|Rowing away from Nyon|
There are always two sides to a coin. And if you’re the positive sort, the good wins out over the “perceived” bad. At Isla Mitlan, the humidity weighed us down and the black flies drove us to near madness. (Puffy the Fly-slayer would have had a field day here.) Yet, we loved it.
We came to this anchorage after spending a lovely day and night at Laguna Rada. Isla Coronado, (not to be confused with Isla Coronados further south,) has three good western anchorages and we enjoyed two of them.
We spent our first afternoon there exploring the nearby lagoon in our dinghy. The greenery was a refreshing change from the rubble we’d grown accustomed to. Many nooks and crannies kept us nosing around the lagoon, until we re-emerged, ready to plunge into the markedly cooler waters around this island. We snorkeled, we fished, and that evening, we relaxed aboard Nyon while watching and listening to a whale making her way down the channel.
|Watching the whale pass by as the sun began to set|
After a quiet night there, we decided to up anchor and go to Isla Mitlan – there is an interesting anchorage between this island and the larger Isla Coronado. While strong currents squeeze in between the two islands, this spot is roomier and we were expecting company. The wind would be blowing from the south, but our boat would just as well point to the east. It was a wilder waltz than the La Paz Waltz. We willingly danced around the anchorage with our friends on SV Eagle, who arrived soon after us.

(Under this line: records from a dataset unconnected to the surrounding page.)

(** * ditto: an in-memory key-value store with change notifications

    A shallow embedding of [C/src/ditto.c] (public interface in
    [C/include/ditto.h]) and the properties of its keyed store and of its
    notification registry.

    Conventions of the embedding.
    - A pointer argument that the code tests against [NULL] and then
      dereferences is an [option]: [None] is [NULL], [Some x] points to [x].
      A function that writes through such a pointer returns the new pointee.
    - Opaque pointers that the code only stores, compares with [NULL] and
      passes on (the callback and its [user_data]) are addresses in [Z],
      [NULL] being [0].
    - A C string argument is the list of bytes found at the pointer; the
      string ends at the first NUL byte or at the end of the list, where the
      terminator sits.
    - The pair [(data, len)] of [ditto_put] is the list of the [len] bytes at
      [data]; sizes ([size_t]) are [nat], no arithmetic is done on them.
    - [int32_t] and [uint32_t] values are in [Z], wrap-around written out.
    - The two mutexes are not modelled: calls are run one after the other.
    - Allocation ([malloc], [calloc], [strdup]) and the invocation of a
      subscriber's callback are the two effects; they live in the monad [M]
      over a [world]. A callback is an external call: the model records it
      and assumes it does not call back into the store.
    - [next_sub_id++] at [INT32_MAX] is a signed overflow, undefined in
      ISO C; the model takes the two's-complement result. *)

From Stdlib Require Import ZArith List Lia.
From Stdlib.Strings Require Import Byte.
From stdpp Require Import base tactics option list.

Local Open Scope Z_scope.

(** ** Machine integers *)

Definition wrap_uint32 (z : Z) : Z := z mod 2 ^ 32.

(** Two's-complement reduction to [int32_t]. *)
Definition wrap_int32 (z : Z) : Z := (z + 2 ^ 31) mod 2 ^ 32 - 2 ^ 31.

Definition INT32_MAX : Z := 2 ^ 31 - 1.
Definition INT32_MIN : Z := - 2 ^ 31.

Definition ptr := Z.
Definition NULL : ptr := 0.

(** ** Constants of ditto.c *)

Definition MAX_SUBSCRIPTIONS : nat := 100.
Definition HASH_SIZE : Z := 256.

(** ** C strings *)

#[global] Instance byte_eq_dec : EqDecision byte := Byte.byte_eq_dec.

(** The value of a [char] read as an [unsigned char]. *)
Definition uchar (c : byte) : Z := Z.of_N (Byte.to_N c).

|Wary juvenile opal eyes staring me down|
The next morning, while Tom and Rick left to go fishing, Jeanne and I kayaked around Isla Mitlan, and along Coronado’s shore. It was lovely to catch up with each other during a peaceful paddle in the sunshine. Rick came back with no keepers after three hours of fishing. Once aboard, he took his fishing rod and dropped the lure to the bottom. He jigged it twice, almost immediately he caught a sand bass. It was a little small, so he let it go. The next two times he dropped his lure, he caught a nice sized barred sand bass each time: Right off the transom. You never know when or where the fish are going to bite.
|Kayaker meets fishermen (Tom, Rick, and Jeanne)|
I used Tom’s kayak more than once during our stay there, either alone or with Jeanne, to soak in my surroundings. (Thanks Tom!) I love starting my day off in quiet contemplation with the company of birds, sea turtles, a sea lion, and a whale. Rick, in the meantime, would catch our dinner almost daily. We enjoyed a porgy, a burrito grunt, a flounder and bass. The groupers, on the other hand, wouldn’t let him come near with his pole spear. Accompanied by the Eagle crew, we dove in the water for what we call marathon snorkels – we’d spend 2 to 3 hours in the water, meandering at a leisurely pace.

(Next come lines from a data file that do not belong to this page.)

(** [result.dimensions = { x: ..., y: ..., z: ... }] *)
Definition measure (r : result) : result :=
  r <| dimensions := Some {|
         x := parseFloat (toFixed 1 (sub (maxX r) (minX r)));
         y := parseFloat (toFixed 1 (sub (maxY r) (minY r)));
         z := parseFloat (toFixed 1 (maxZ r)) |} |>.

(** The statements of [parse] after the loop, up to the assignment of
    [dimensions]. *)
Definition postProcess (st : state) : result :=
  measure
    (normalizeMinima
       (estimateWeight
          (summarizeSpeed (speedValues (vars st))
             (summarizeLayers (layerHeights (vars st)) (res st))))).

(** [parse(gcodeText)] *)
Definition parse (gcodeText : string) : result :=
  let r := postProcess (loop (split "010" gcodeText)) in
  match _detectWarnings r with
  | Some r' => r'
  | None => r
  end.

(** [formatTime(minutes)] *)
Definition formatTime (minutes : number) : string :=
  let hrs := floor (div minutes (num 60)) in
  let mins := rem minutes (num 60) in
  if gt hrs (num 0) then toString hrs ++ "h " ++ toString mins ++ "m"
  else toString mins ++ "m".

End GcodeParser.

(* ===================================================================== *)
(** * The G-code modification engine (filament module) *)
(* ===================================================================== *)

Module Filament.
Import JsString JsNum JsArray.

Definition num (n : Z) : JsNum.number := ofZ n.

(** ** The state the engine reads *)

Record pause := {
  layer : JsNum.number;
  command : string;
  customGcode : string
}.

Record injection := {
  mode : string;
  number : JsNum.number;
  gcode : string
}.

(** The values of the form controls, by element id. *)
Record Document := {
  gc_speed_slider : string;
  gc_temp_nozzle_offset : string;
  gc_temp_bed_offset : string;
  gc_fan_slider : string;
  gc_pp_printer : string;
  gc_eject_cool : bool;
  gc_eject_shake : bool;
  gc_eject_push : bool;
  gc_cool_target_temp : string;
  gc_cool_wait_time : string;
  gc_shake_distance : string;
  gc_shake_speed : string;
  gc_shake_reps : string;
  gc_push_distance : string;
  gc_push_speed : string
}.

(** The variables of the module and the document. *)
Record Env := {
  document : Document;
  gcodeRawText : option string;
  gcodeAnalysis : option GcodeParser.result;
  layerPauses : list pause;
  injections : list injection
}.

(** ** Line rewrites *)

(** [line.replace(/K([\d.]+)/, (match, val) => f(val))] for a letter [K],
    with the [g] flag when [global] is set.  [inMatch] tells that the
    code units being read belong to a match already replaced. *)
Fixpoint replaceParam (key : ascii) (global : bool) (f : string -> string)
    (inMatch : bool) (s : string) : string :=
  match s with
  | EmptyString => EmptyString
  | String c s' =>
      if inMatch && isDigitOrDot c then replaceParam key global f true s'
      else if inMatch && negb global then s
      else
        let run := fst (span isDigitOrDot s') in
        if Ascii.eqb c key && negb (isEmpty run)
        then (f run ++ replaceParam key global f true s')%string
        else String c (replaceParam key global f false s')
  end.

(** [line.split(';')[0].trim()] *)
Definition stripComment (line : string) : string :=
  trim (nth 0 (split ";" line) EmptyString).

(** [stripped.split(/\s+/)[0]] *)
Definition commandCode (stripped : string) : string :=
  nth 0 (splitWs stripped) EmptyString.

Definition applySpeedOverride (doc : Document) (lines : list string)
  : list string :=
  let pct := parseInt (gc_speed_slider doc) in
  if strictEq pct (num 100) then lines
  else
    let multiplier := div pct (num 100) in
    List.map
      (fun line =>
         let stripped := stripComment line in
         if isEmpty stripped then line
         else
           let cmd := commandCode stripped in
           if negb (String.eqb cmd "G0") && negb (String.eqb cmd "G1")
           then line
           else
             replaceParam "F" true
               (fun val =>
                  let newVal := round (mul (parseFloat val) multiplier) in
                  ("F" ++ toString newVal)%string)
               false line)
      lines.

Definition applyTempTweak (doc : Document) (lines : list string)
  : list string :=
  let nozzleOffset := orElse (parseInt (gc_temp_nozzle_offset doc)) (num 0) in
  let bedOffset := orElse (parseInt (gc_temp_bed_offset doc)) (num 0) in
  if strictEq nozzleOffset (num 0) && strictEq bedOffset (num 0) then lines
  else
    let shift offset val :=
      let newTemp := max (num 0) (round (add (parseFloat val) offset)) in
      ("S" ++ toString newTemp)%string in
    List.map
      (fun line =>
         let stripped := stripComment line in
         if isEmpty stripped then line
         else
           let cmd := commandCode stripped in
           if (String.eqb cmd "M104" || String.eqb cmd "M109")
              && strictNe nozzleOffset (num 0)
           then replaceParam "S" false (shift nozzleOffset) false line
           else if (String.eqb cmd "M140" || String.eqb cmd "M190")
                   && strictNe bedOffset (num 0)
           then replaceParam "S" false (shift bedOffset) false line
           else line)
      lines.

Definition applyFanOverride (doc : Document) (lines : list string)
  : list string :=
  let fanPct := parseInt (gc_fan_slider doc) in
  if strictEq fanPct (num 100) then lines
  else
    let scale := div fanPct (num 100) in
    List.map
      (fun line =>
         let stripped := stripComment line in
         if isEmpty stripped then line
         else
           let cmd := commandCode stripped in
           if negb (String.eqb cmd "M106") then line
           else
             replaceParam "S" false
               (fun val =>
                  let original := parseFloat val in
                  let newVal :=
                    min (num 255) (max (num 0) (round (mul original scale))) in
                  ("S" ++ toString newVal)%string)
               false line)
      lines.

(** ** The layer locator *)

(** [map], [currentZ] and [layerNum] of [findLayerStartLines]; a property
    of [map] is named by the string of its number. *)
Record locator := {
  map : gmap string nat;
  currentZ : JsNum.number;
  layerNum : JsNum.number
}.

Definition initialLocator : locator :=
  {| map := ∅; currentZ := num (-1); layerNum := num 0 |}.

(** [[:\s_]] *)
Definition isLayerSeparator (c : ascii) : bool :=
  Ascii.eqb c ":" || isWhiteSpace c || Ascii.eqb c "_".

Our last night there, we found ourselves on the fringes of a not-quite chubasco; it was a brief, gusty affair that passed a little south of us. We didn’t see winds higher than 28 knots, and the breeze cooled off the boat, albeit briefly. Happily, we were in bed by midnight.
We enjoyed our few days at Isla Mitlan. While we saw a couple boats in Las Rocas, (the anchorage just south of us,) there were, remarkably, only up to 5 boats spread out between two anchorages over the five days we were there. We found this surprising, though we didn’t mind, we like it that way.